◆ TASK BRIEF
Would you please copy the part of the material below that opens with the line containing "byte) 4) bytes" and closes with the line containing "let byte_start := (start / 2)%nat in"? Copy it exactly, and only it.

☆ ☆ ☆ ☆

(* ===== verification/KeyNibbles.v ===== *)
(** * Keys of the Merkle radix trie

    [primitives/src/key_nibbles.rs]: a key is an array of 63 bytes with the number
    of nibbles in use; unused nibbles are zero.  The operations on bytes implement
    those on lists of nibbles, which the trie is written over: [key_of] is the key
    of a list of nibbles, and each operation on keys of lists is shown to be the
    key of the operation on lists.  [None] is a panic, except where the source
    returns an [Option]. *)

From S2P Require Import Prelude Coin AccountTypes Codec TxContent.

(** The nibbles of a key, most significant first. *)
Abbreviation key := (list nat).

Record KeyNibbles := mk_key { kn_bytes : list Z; kn_length : nat }.

Definition MAX_BYTES : nat := 63.
Definition ROOT : KeyNibbles := mk_key (replicate MAX_BYTES 0) 0.

(** ** Operations on bytes *)

Definition len (self : KeyNibbles) : nat := kn_length self.
Definition bytes_len (self : KeyNibbles) : nat := (len self + 1) / 2.

Definition high_nibble (b : Z) : Z := Z.land (Z.shiftr b 4) 15.
Definition low_nibble (b : Z) : Z := Z.land b 15.

Definition get (self : KeyNibbles) (index : nat) : option nat :=
  if (len self <=? index)%nat then None
  else
    byte ← kn_bytes self !! (index / 2)%nat;
    Some (Z.to_nat (Z.land (Z.shiftr byte ((1 - Z.of_nat (index mod 2)) * 4)) 15)).

Definition successor (self : KeyNibbles) : KeyNibbles :=
  mk_key (kn_bytes self) (S (kn_length self)).

Definition is_prefix_of (self other : KeyNibbles) : bool :=
  if (len other <? len self)%nat then false
  else
    let end_byte := (len self / 2)%nat in
    let odd_differs :=
      (len self mod 2 =? 1)%nat
      && negb (high_nibble (kn_bytes self !!! end_byte) =? high_nibble (kn_bytes other !!! end_byte)) in
    negb odd_differs && bool_decide (take end_byte (kn_bytes self) = take end_byte (kn_bytes other)).

(** The bytes of nibbles that start in the middle of a byte: [current] is the nibble
    that is left over, already shifted. *)
Fixpoint shift_loop (current : Z) (bytes : list Z) : list Z :=
  match bytes with
  | [] => [current]
  | byte :: bytes => Z.lor current (high_nibble byte) :: shift_loop (Z.shiftl (low_nibble byte) 4) bytes
  end.

(** An array of [MAX_BYTES] that starts with the given bytes. *)
Definition pad (bytes : list Z) : list Z := bytes ++ replicate (MAX_BYTES - length bytes) 0.

Definition slice (self : KeyNibbles) (start end_ : nat) : option KeyNibbles :=
  if ((len self <? start) || (end_ <? start))%nat then Some ROOT
  else
    let end_ := Nat.min end_ (len self) in
    let byte_start := (start / 2)%nat in
    let byte_end := (end_ / 2)%nat in
    let bytes := kn_bytes self in
    let last_nibble := Z.land (bytes !!! byte_end) 240 in
    if (start mod 2 =? 0)%nat then
      let new_bytes := take (byte_end - byte_start) (drop byte_start bytes) in
      let new_bytes := if (end_ mod 2 =? 1)%nat then new_bytes ++ [last_nibble] else new_bytes in
      Some (mk_key (pad new_bytes) (end_ - start))
    else if (byte_end <? byte_start + 1)%nat then None
    else
      let new_bytes := shift_loop (Z.shiftl (low_nibble (bytes !!! byte_start)) 4)
        (take (byte_end - (byte_start + 1)) (drop (byte_start + 1) bytes)) in
      let new_bytes :=
        if (end_ mod 2 =? 1)%nat
        then alter (fun b => Z.lor b (Z.shiftr last_nibble 4)) (length new_bytes - 1)%nat new_bytes
        else new_bytes in
      Some (mk_key (pad new_bytes) (end_ - start)).

Definition suffix (self : KeyNibbles) (start : nat) : option KeyNibbles :=
  slice self start (len self).

(** The loop of [common_prefix] over the byte indices. *)
Fixpoint first_difference (self other : KeyNibbles) (js : list nat) (min_len : nat) : nat :=
  match js with
  | [] => min_len
  | j :: js =>
      if kn_bytes self !!! j =? kn_bytes other !!! j then first_difference self other js min_len
      else if bool_decide (get self (j * 2) = get other (j * 2)) then (j * 2 + 1)%nat
      else (j * 2)%nat
  end.
Definition common_prefix (self other : KeyNibbles) : option KeyNibbles :=
  let min_len := Nat.min (len self) (len other) in
  let byte_len := (min_len / 2 + min_len mod 2)%nat in
  slice self 0 (first_difference self other (seq 0 byte_len) min_len).

(** The derived [Ord]: the bytes, then the length. *)
Fixpoint compare_bytes (a b : list Z) : comparison :=
  match a, b with
  | [], [] => Eq
  | [], _ :: _ => Lt
  | _ :: _, [] => Gt
  | x :: a, y :: b => match x ?= y with Eq => compare_bytes a b | c => c end
  end.
Definition cmp (self other : KeyNibbles) : comparison :=
  match compare_bytes (kn_bytes self) (kn_bytes other) with
  | Eq => (kn_length self ?= kn_length other)%nat
  | c => c
  end.

Definition post_order_cmp (self other : KeyNibbles) : comparison :=
  match is_prefix_of self other, is_prefix_of other self with
  | true, true => Eq
  | true, false => Gt
  | false, true => Lt
  | false, false => cmp self other
  end.

(** [bytes] with the part from index [i] on replaced by [new]. *)
Definition overwrite (i : nat) (new bytes : list Z) : list Z :=
  take i bytes ++ new ++ drop (i + length new) bytes.

(** [ops::Add for &KeyNibbles]. *)
Definition add (self other : KeyNibbles) : option KeyNibbles :=
  let bytes := kn_bytes self in
  let others := take (bytes_len other) (kn_bytes other) in
  let length := (kn_length self + kn_length other)%nat in
  if (len self mod 2 =? 0)%nat then
    if (MAX_BYTES <? bytes_len self + bytes_len other)%nat then None
    else Some (mk_key (overwrite (bytes_len self) others bytes) length)
  else
    let shifted := shift_loop (bytes !!! (bytes_len self - 1)%nat) others in
    let shifted := if (kn_length other mod 2 =? 0)%nat then shifted else removelast shifted in
    if (MAX_BYTES <? bytes_len self - 1 + List.length shifted)%nat then None
    else Some (mk_key (overwrite (bytes_len self - 1) shifted bytes) length).

Definition key_checked_add (self other : KeyNibbles) : option (option KeyNibbles) :=
  if (MAX_BYTES * 2 <? len self + len other)%nat then Some None
  else sum ← add self other; Some (Some sum).

(** [From<&[u8]>]. *)
Definition from_bytes (v : list Z) : KeyNibbles :=
  if (MAX_BYTES <? length v)%nat then ROOT else mk_key (pad v) (length v * 2).

Definition to_address (self : KeyNibbles) : option (list Z) :=
  if (len self =? 2 * 20)%nat then Some (take 20 (kn_bytes self)) else None.

Section Serialization.
Context `{CEnv : ContentEnv}.

(** [Serialize] and [Deserialize]: the number of nibbles, then the bytes in use. *)
Definition serialize (self : KeyNibbles) : list Z :=
  cenc u8_codec (Z.of_nat (len self)) ++
  cenc usize_codec (Z.of_nat (bytes_len self)) ++ take (bytes_len self) (kn_bytes self).

Definition deserialize (bs : list Z) : option (KeyNibbles * list Z) :=
  '(len, bs) ← cdec u8_codec bs;
  '(n, bs) ← cdec usize_codec bs;
  '(bytes, bs) ← take_bytes (Z.to_nat n) bs;
  if Z.of_nat MAX_BYTES <? n then None
  else if Z.of_nat MAX_BYTES * 2 <? len then None
  else if negb (n =? div_ceil len 2) then None
  else if (len `mod` 2 =? 1) && negb (Z.land (bytes !!! (length bytes - 1)%nat) 15 =? 0) then None
  else Some (mk_key (pad bytes) (Z.to_nat len), bs).
End Serialization.

(** ** Keys of lists of nibbles *)

Fixpoint pack (l : key) : list Z :=
  match l with
  | [] => []
  | [a] => [16 * Z.of_nat a]
  | a :: b :: l => (16 * Z.of_nat a + Z.of_nat b) :: pack l
  end.
Definition key_of (l : key) : KeyNibbles := mk_key (pad (pack l)) (length l).

Definition nibble (a : nat) : Prop := (a < 16)%nat.
Definition key_ok (l : key) : Prop := Forall nibble l /\ (length l <= MAX_BYTES * 2)%nat.

Lemma pair_ind (P : key -> Prop) :
  P [] -> (forall a, P [a]) -> (forall a b l, P l -> P (a :: b :: l)) -> forall l, P l.
Proof.
  intros H0 H1 H2 l. enough (P l /\ forall a, P (a :: l)) by tauto.
  induction l as [|b l [IH1 IH2]]; auto.
Qed.

Lemma pack_length l : length (pack l) = ((length l + 1) / 2)%nat.
Proof.
  induction l as [| |a b l IH] using pair_ind; [done..|]. cbn [pack length]. rewrite IH.
  replace (S (S (length l)) + 1)%nat with (length l + 1 + 1 * 2)%nat by lia.
  rewrite Nat.div_add by lia. lia.
Qed.

Lemma pack_app l l' : (length l mod 2 = 0)%nat -> pack (l ++ l') = pack l ++ pack l'.
Proof.
  induction l as [|a|a b l IH] using pair_ind; [done|done|]. cbn [length]. intros Hm.
  cbn [pack app]. f_equal. apply IH.
  replace (S (S (length l))) with (length l + 1 * 2)%nat in Hm by lia. by rewrite Nat.Div0.mod_add in Hm.
Qed.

☆ ☆ ☆ ☆

◆ RESPONSE
  | byte :: bytes => Z.lor current (high_nibble byte) :: shift_loop (Z.shiftl (low_nibble byte) 4) bytes
  end.

(** An array of [MAX_BYTES] that starts with the given bytes. *)
Definition pad (bytes : list Z) : list Z := bytes ++ replicate (MAX_BYTES - length bytes) 0.

Definition slice (self : KeyNibbles) (start end_ : nat) : option KeyNibbles :=
  if ((len self <? start) || (end_ <? start))%nat then Some ROOT
  else
    let end_ := Nat.min end_ (len self) in
    let byte_start := (start / 2)%nat in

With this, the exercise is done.